Collected data:
(** What [collect] keeps when the clock readings are in order. *)
Lemma collect_sample (obs : list observation) :
  Forall monotone_clock obs -> collect obs = Some (omap success_latency obs).
Proof.
  intros Hmono. unfold collect.
  destruct (gather_filter obs Hmono) as (results & -> & _ & Hf).
  cbn. f_equal. exact Hf.
Qed.

(** C6. The sample returned by [run_concurrent_writes] consists exactly
    of the elapsed durations of the writes classified as successes, in
    task order: each successful write contributes its duration and a
    failed write contributes nothing. *)
Theorem run_concurrent_writes_sample (world : nat -> observation)
    (keys : list string) (num concurrency : nat) :
  (0 < concurrency)%nat ->
  (forall idx, monotone_clock (world idx)) ->
  run_concurrent_writes world keys num concurrency =
    Some (omap success_latency
            (imap (fun idx _ => world idx) (write_tasks keys num))).
Proof.
  intros Hc Hmono. unfold run_concurrent_writes.
  destruct concurrency as [|c]; [lia|].
  apply collect_sample.
  apply Forall_forall. intros o Ho.
  apply elem_of_lookup_imap in Ho as (idx & t & -> & _). apply Hmono.
Qed.

Lemma run_concurrent_writes_sample_witness :
  (forall idx, monotone_clock (every_other_write idx))
  /\ run_concurrent_writes every_other_write ["k"] 3 2 = Some [0 + 1 - 0; 2 + 1 - 2].
Proof.
  assert (Hmono : forall idx, monotone_clock (every_other_write idx)).
  { intros idx now resp. unfold every_other_write.
    destruct (Nat.even idx); cbn; [|discriminate].
    intros [= <- _]. lra. }
  split; [exact Hmono|].
  rewrite (run_concurrent_writes_sample every_other_write ["k"] 3 2 ltac:(lia) Hmono).
  reflexivity.
Defined.

End WriteKey.

(** ** The consistency checker *)

Section ConsistencyFacts.
Context {V : Type} `{EqDecision V}.
Implicit Types (leader_data follower_data : @dump V).

(** One loop iteration updates the tally according to the class of the
    key. *)
Lemma tally_key_class follower_data (t : tally) (item : string * V) :
  tally_key follower_data t item =
    match class_of follower_data item with
    | Matching =>
        mkTally (S (matching_count_acc t)) (mismatched_values_acc t) (missing_keys_acc t)
    | Mismatched =>
        mkTally (matching_count_acc t) (mismatched_values_acc t ++ [item.1]) (missing_keys_acc t)
    | Missing =>
        mkTally (matching_count_acc t) (mismatched_values_acc t) (missing_keys_acc t ++ [item.1])
    end.
Proof.
  destruct item as [k v]. unfold tally_key, class_of. cbn.
  destruct (dump_get follower_data k) as [v'|]; [|reflexivity].
  destruct (decide (v = v')); reflexivity.
Qed.

(** The keys of a class, item by item. *)
Lemma keys_of_class_cons (c : key_class) (item : string * V) leader_data follower_data :
  keys_of_class c (item :: leader_data) follower_data =
    if decide (class_of follower_data item = c)
    then item.1 :: keys_of_class c leader_data follower_data
    else keys_of_class c leader_data follower_data.
Proof.
  unfold keys_of_class.
  rewrite (filter_cons (fun it => class_of follower_data it = c)).
  case_decide; reflexivity.
Qed.

(** The loop accumulates the number of matching keys and, in leader
    order, the mismatched and the missing keys. *)
Lemma tally_fold leader_data follower_data (t : tally) :
  let t' := fold_left (tally_key follower_data) leader_data t in
  matching_count_acc t' =
    (matching_count_acc t + length (keys_of_class Matching leader_data follower_data))%nat
  /\ mismatched_values_acc t' =
       mismatched_values_acc t ++ keys_of_class Mismatched leader_data follower_data
  /\ missing_keys_acc t' =
       missing_keys_acc t ++ keys_of_class Missing leader_data follower_data.
Proof.
  revert t. induction leader_data as [|item l IH]; intros t; cbn [fold_left].
  - unfold keys_of_class. cbn. rewrite !app_nil_r. repeat split; lia.
  - destruct (IH (tally_key follower_data t item)) as (H1 & H2 & H3).
    cbv zeta. rewrite H1, H2, H3, tally_key_class. clear IH H1 H2 H3.
    rewrite !keys_of_class_cons.
    destruct (class_of follower_data item) eqn:Hc; cbn [decide_rel];
      repeat case_decide; try congruence;
      cbn [matching_count_acc mismatched_values_acc missing_keys_acc length];
      rewrite <- ?app_assoc; repeat split; try reflexivity; lia.
Qed.

(** The three classes partition the leader items. *)
Lemma class_partition leader_data follower_data :
  (length (keys_of_class Matching leader_data follower_data)
   + length (keys_of_class Mismatched leader_data follower_data)
   + length (keys_of_class Missing leader_data follower_data))%nat
  = length leader_data.
Proof.
  induction leader_data as [|item l IH]; [reflexivity|].
  rewrite !keys_of_class_cons.
  destruct (class_of follower_data item); repeat case_decide; try congruence;
    cbn [length]; lia.
Qed.

(** The tally depends on the follower only through its lookups at leader
    keys. *)
Lemma tally_all_ext leader_data (f1 f2 : @dump V) :
  (forall k v, (k, v) ∈ leader_data -> dump_get f1 k = dump_get f2 k) ->
  tally_all leader_data f1 = tally_all leader_data f2.
Proof.
  unfold tally_all. generalize (mkTally 0 [] []).
  induction leader_data as [|[k v] l IH]; intros t Hag; [reflexivity|].
  cbn [fold_left].
  assert (Hk : tally_key f1 t (k, v) = tally_key f2 t (k, v)).
  { unfold tally_key. rewrite (Hag k v); [reflexivity|left]. }
  rewrite Hk. apply IH. intros k' v' Hin. apply (Hag k' v'). right. exact Hin.
Qed.

End ConsistencyFacts.

Section ConsistencyClaims.
Context {V : Type} `{EqDecision V}.
Implicit Types (leader_data follower_data : @dump V).

(** C2. The checker puts every leader key in exactly one of the classes
    matching, mismatched and missing: a key absent from the follower is
    missing, a key present in both dumps is matching or mismatched; the
    three counts of a follower record are the sizes of the classes and
    add up to the leader key count. *)
Theorem check_follower_partition :
  (forall (i : nat) leader_data follower_data,
     let r := check_follower i leader_data follower_data in
     matching_count r = length (keys_of_class Matching leader_data follower_data)
     /\ mismatched_values r = length (keys_of_class Mismatched leader_data follower_data)
     /\ missing_keys r = length (keys_of_class Missing leader_data follower_data)
     /\ (matching_count r + mismatched_values r + missing_keys r)%nat = length leader_data)
  /\ (forall follower_data (item : string * V),
        (class_of follower_data item = Missing <-> dump_get follower_data item.1 = None)
        /\ (class_of follower_data item = Matching
              <-> dump_get follower_data item.1 = Some item.2)
        /\ (class_of follower_data item = Mismatched
              <-> exists v', dump_get follower_data item.1 = Some v' /\ item.2 <> v'))
  /\ (forall leader_resp follower_resps (r : follower_report),
        let report := check_consistency (V:=V) leader_resp follower_resps in
        r ∈ followers report ->
        (matching_count r + mismatched_values r + missing_keys r)%nat = leader_keys report).
Proof.
  assert (Hfollower : forall (i : nat) leader_data follower_data,
     let r := check_follower i leader_data follower_data in
     matching_count r = length (keys_of_class Matching leader_data follower_data)
     /\ mismatched_values r = length (keys_of_class Mismatched leader_data follower_data)
     /\ missing_keys r = length (keys_of_class Missing leader_data follower_data)
     /\ (matching_count r + mismatched_values r + missing_keys r)%nat = length leader_data).
  { intros i leader_data follower_data r.
    destruct (tally_fold leader_data follower_data (mkTally 0 [] [])) as (H1 & H2 & H3).
    cbn in H1, H2, H3. fold (tally_all leader_data follower_data) in H1, H2, H3.
    unfold r, check_follower. cbn [matching_count mismatched_values missing_keys].
    rewrite H1, H2, H3. repeat split; try reflexivity.
    apply class_partition. }
  split; [exact Hfollower|]. split.
  - intros follower_data item. unfold class_of.
    destruct (dump_get follower_data item.1) as [v'|].
    + destruct (decide (item.2 = v')) as [->|Hne].
      * repeat split; try congruence. intros (v & [= <-] & Hv). congruence.
      * repeat split; try congruence. intros _. exists v'. split; [reflexivity|exact Hne].
    + repeat split; try congruence. intros (v & Hv & _). discriminate.
  - intros leader_resp follower_resps r report Hr. unfold report, check_consistency in *.
    cbn [followers leader_keys] in *.
    apply elem_of_lookup_imap in Hr as (i & resp & -> & _).
    apply Hfollower.
Qed.

(** C7. Two follower dumps that agree on every key of the leader dump
    get the same counts, the same example mismatched keys and the same
    consistency flag: follower keys absent from the leader are not seen
    by the check. *)
Theorem follower_extra_keys_invisible (i : nat) leader_data (f1 f2 : @dump V) :
  (forall k v, (k, v) ∈ leader_data -> dump_get f1 k = dump_get f2 k) ->
  let r1 := check_follower i leader_data f1 in
  let r2 := check_follower i leader_data f2 in
  matching_count r1 = matching_count r2
  /\ mismatched_values r1 = mismatched_values r2
  /\ missing_keys r1 = missing_keys r2
  /\ mismatched_examples r1 = mismatched_examples r2
  /\ matches_leader r1 = matches_leader r2.
Proof.
  intros Hag r1 r2. unfold r1, r2, check_follower.
  rewrite (tally_all_ext leader_data f1 f2 Hag). cbn. repeat split.
Qed.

REQUIREMENT:
What is needed is each line of the entries that contains the word "exactly".

RESPONSE TO THE TASK:
(** C6. The sample returned by [run_concurrent_writes] consists exactly
(** C2. The checker puts every leader key in exactly one of the classes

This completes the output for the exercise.